Source records

[Start of section]

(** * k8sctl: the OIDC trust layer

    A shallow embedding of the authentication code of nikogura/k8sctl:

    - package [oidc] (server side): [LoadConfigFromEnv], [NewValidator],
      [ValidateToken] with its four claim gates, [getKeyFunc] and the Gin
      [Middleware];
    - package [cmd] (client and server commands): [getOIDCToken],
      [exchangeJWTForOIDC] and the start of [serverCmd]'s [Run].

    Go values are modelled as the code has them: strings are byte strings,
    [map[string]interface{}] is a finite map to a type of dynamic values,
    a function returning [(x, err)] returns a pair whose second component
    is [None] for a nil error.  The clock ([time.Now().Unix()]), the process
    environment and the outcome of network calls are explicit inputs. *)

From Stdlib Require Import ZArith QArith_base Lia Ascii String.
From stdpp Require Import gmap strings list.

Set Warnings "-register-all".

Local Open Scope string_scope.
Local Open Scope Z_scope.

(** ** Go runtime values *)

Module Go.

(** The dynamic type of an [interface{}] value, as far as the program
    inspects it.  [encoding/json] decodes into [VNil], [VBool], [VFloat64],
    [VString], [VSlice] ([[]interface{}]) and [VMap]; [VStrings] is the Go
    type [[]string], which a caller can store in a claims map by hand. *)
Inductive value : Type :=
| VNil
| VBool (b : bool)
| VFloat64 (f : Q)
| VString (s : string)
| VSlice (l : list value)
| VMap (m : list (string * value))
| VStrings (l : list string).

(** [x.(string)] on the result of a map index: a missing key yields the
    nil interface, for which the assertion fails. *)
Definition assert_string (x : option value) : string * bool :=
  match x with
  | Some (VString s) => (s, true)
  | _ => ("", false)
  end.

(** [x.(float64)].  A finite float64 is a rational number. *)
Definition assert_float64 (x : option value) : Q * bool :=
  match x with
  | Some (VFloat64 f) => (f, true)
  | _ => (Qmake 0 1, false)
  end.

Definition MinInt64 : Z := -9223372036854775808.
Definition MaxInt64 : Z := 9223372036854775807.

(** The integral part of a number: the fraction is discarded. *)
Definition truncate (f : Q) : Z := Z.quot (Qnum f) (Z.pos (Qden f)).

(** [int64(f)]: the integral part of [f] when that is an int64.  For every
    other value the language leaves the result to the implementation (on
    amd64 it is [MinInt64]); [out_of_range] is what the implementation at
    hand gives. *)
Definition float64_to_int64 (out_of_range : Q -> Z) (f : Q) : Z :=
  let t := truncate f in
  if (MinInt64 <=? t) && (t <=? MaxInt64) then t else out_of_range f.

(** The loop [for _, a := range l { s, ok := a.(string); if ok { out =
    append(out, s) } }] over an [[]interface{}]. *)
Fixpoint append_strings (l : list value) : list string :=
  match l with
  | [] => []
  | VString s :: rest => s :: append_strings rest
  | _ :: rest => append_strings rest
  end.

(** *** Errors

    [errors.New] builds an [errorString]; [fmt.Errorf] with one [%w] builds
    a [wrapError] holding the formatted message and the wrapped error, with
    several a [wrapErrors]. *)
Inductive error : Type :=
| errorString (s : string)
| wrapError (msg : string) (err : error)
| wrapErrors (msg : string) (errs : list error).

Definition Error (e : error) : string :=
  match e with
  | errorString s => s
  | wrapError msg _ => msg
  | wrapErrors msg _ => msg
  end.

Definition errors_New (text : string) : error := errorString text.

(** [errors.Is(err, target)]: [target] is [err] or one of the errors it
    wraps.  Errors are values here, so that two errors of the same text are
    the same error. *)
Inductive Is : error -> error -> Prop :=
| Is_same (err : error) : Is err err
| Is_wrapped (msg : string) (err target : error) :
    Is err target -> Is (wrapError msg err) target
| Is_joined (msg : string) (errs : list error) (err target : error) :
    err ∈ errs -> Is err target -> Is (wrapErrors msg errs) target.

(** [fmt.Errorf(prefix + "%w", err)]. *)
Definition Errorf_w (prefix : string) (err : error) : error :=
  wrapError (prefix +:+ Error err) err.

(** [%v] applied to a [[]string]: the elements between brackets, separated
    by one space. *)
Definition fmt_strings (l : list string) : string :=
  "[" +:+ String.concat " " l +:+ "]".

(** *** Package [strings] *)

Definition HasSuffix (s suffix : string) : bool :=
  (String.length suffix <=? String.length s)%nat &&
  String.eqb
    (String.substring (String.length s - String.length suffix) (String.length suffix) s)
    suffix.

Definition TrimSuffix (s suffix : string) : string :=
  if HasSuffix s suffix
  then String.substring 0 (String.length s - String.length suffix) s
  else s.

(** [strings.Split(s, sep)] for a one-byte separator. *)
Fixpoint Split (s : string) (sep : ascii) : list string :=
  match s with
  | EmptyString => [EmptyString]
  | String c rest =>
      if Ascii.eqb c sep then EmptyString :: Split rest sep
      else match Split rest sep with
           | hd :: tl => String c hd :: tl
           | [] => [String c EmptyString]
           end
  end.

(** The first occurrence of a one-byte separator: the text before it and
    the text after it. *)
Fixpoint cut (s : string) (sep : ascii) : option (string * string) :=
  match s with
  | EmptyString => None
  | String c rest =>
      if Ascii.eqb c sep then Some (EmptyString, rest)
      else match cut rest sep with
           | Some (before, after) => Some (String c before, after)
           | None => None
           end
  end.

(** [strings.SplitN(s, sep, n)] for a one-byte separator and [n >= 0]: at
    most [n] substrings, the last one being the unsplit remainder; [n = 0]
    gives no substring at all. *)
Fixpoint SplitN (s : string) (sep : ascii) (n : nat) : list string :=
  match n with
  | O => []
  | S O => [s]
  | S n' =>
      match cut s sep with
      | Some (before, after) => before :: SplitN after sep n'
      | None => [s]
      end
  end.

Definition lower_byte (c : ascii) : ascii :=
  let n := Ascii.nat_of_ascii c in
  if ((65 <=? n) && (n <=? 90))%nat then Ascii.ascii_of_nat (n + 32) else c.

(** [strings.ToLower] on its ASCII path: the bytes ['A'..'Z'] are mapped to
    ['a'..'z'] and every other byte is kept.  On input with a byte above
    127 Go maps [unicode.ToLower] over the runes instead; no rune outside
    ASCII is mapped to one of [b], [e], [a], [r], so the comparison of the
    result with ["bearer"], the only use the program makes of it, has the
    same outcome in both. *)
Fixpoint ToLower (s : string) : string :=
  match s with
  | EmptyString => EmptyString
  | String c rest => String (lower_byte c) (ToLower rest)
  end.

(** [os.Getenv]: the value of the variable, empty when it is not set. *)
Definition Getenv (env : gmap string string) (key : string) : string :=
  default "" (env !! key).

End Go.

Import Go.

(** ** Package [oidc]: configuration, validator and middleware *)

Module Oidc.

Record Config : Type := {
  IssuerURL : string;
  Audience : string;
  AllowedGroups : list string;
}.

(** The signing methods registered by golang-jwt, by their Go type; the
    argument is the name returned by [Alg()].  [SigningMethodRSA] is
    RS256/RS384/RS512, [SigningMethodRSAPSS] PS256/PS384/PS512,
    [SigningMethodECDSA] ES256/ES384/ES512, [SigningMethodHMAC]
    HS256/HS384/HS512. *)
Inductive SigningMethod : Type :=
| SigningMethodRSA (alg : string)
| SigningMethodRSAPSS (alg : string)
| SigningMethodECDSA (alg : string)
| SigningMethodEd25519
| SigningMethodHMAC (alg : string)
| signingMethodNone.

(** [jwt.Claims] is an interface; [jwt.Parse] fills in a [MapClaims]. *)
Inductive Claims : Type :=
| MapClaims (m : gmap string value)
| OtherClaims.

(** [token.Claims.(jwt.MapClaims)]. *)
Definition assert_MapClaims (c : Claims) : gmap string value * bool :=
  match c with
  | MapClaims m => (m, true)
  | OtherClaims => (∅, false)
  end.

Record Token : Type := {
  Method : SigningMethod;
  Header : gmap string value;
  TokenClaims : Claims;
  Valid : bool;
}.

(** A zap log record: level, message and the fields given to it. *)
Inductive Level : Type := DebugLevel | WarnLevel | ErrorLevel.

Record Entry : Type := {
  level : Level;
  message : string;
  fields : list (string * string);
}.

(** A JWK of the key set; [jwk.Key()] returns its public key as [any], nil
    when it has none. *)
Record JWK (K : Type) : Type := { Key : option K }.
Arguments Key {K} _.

[End of section]
[Start of section]

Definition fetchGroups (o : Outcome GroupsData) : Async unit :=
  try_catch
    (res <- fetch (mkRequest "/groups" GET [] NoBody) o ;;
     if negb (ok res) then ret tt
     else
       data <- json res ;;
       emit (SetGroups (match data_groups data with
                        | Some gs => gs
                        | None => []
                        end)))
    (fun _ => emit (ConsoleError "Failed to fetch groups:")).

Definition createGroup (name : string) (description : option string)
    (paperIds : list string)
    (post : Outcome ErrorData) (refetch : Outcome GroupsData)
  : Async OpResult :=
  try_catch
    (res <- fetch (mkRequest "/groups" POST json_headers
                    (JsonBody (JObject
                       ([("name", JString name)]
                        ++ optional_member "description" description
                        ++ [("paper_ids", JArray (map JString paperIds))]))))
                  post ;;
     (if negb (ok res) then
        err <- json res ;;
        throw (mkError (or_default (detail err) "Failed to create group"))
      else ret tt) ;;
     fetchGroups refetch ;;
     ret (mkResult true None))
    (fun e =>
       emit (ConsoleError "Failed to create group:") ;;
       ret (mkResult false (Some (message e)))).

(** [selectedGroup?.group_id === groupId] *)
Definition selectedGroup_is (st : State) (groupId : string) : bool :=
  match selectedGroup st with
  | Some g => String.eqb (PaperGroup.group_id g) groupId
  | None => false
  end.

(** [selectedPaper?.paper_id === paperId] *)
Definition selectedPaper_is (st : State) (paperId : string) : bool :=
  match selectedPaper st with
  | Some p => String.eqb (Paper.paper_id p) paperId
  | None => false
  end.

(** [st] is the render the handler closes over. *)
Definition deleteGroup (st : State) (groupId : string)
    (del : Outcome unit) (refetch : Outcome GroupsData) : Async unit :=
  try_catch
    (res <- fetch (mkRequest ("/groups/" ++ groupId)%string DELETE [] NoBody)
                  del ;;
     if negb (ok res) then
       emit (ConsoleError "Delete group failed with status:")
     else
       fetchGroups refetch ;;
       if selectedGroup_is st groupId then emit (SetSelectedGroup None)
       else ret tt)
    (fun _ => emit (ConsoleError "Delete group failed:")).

[End of section]

Starting at the line above that holds "(** [int64(f)]: the" and ending at the line that holds "Fixpoint append_strings (l", transcribe each line exactly and include no other lines.

(** [int64(f)]: the integral part of [f] when that is an int64.  For every
    other value the language leaves the result to the implementation (on
    amd64 it is [MinInt64]); [out_of_range] is what the implementation at
    hand gives. *)
Definition float64_to_int64 (out_of_range : Q -> Z) (f : Q) : Z :=
  let t := truncate f in
  if (MinInt64 <=? t) && (t <=? MaxInt64) then t else out_of_range f.

(** The loop [for _, a := range l { s, ok := a.(string); if ok { out =
    append(out, s) } }] over an [[]interface{}]. *)
Fixpoint append_strings (l : list value) : list string :=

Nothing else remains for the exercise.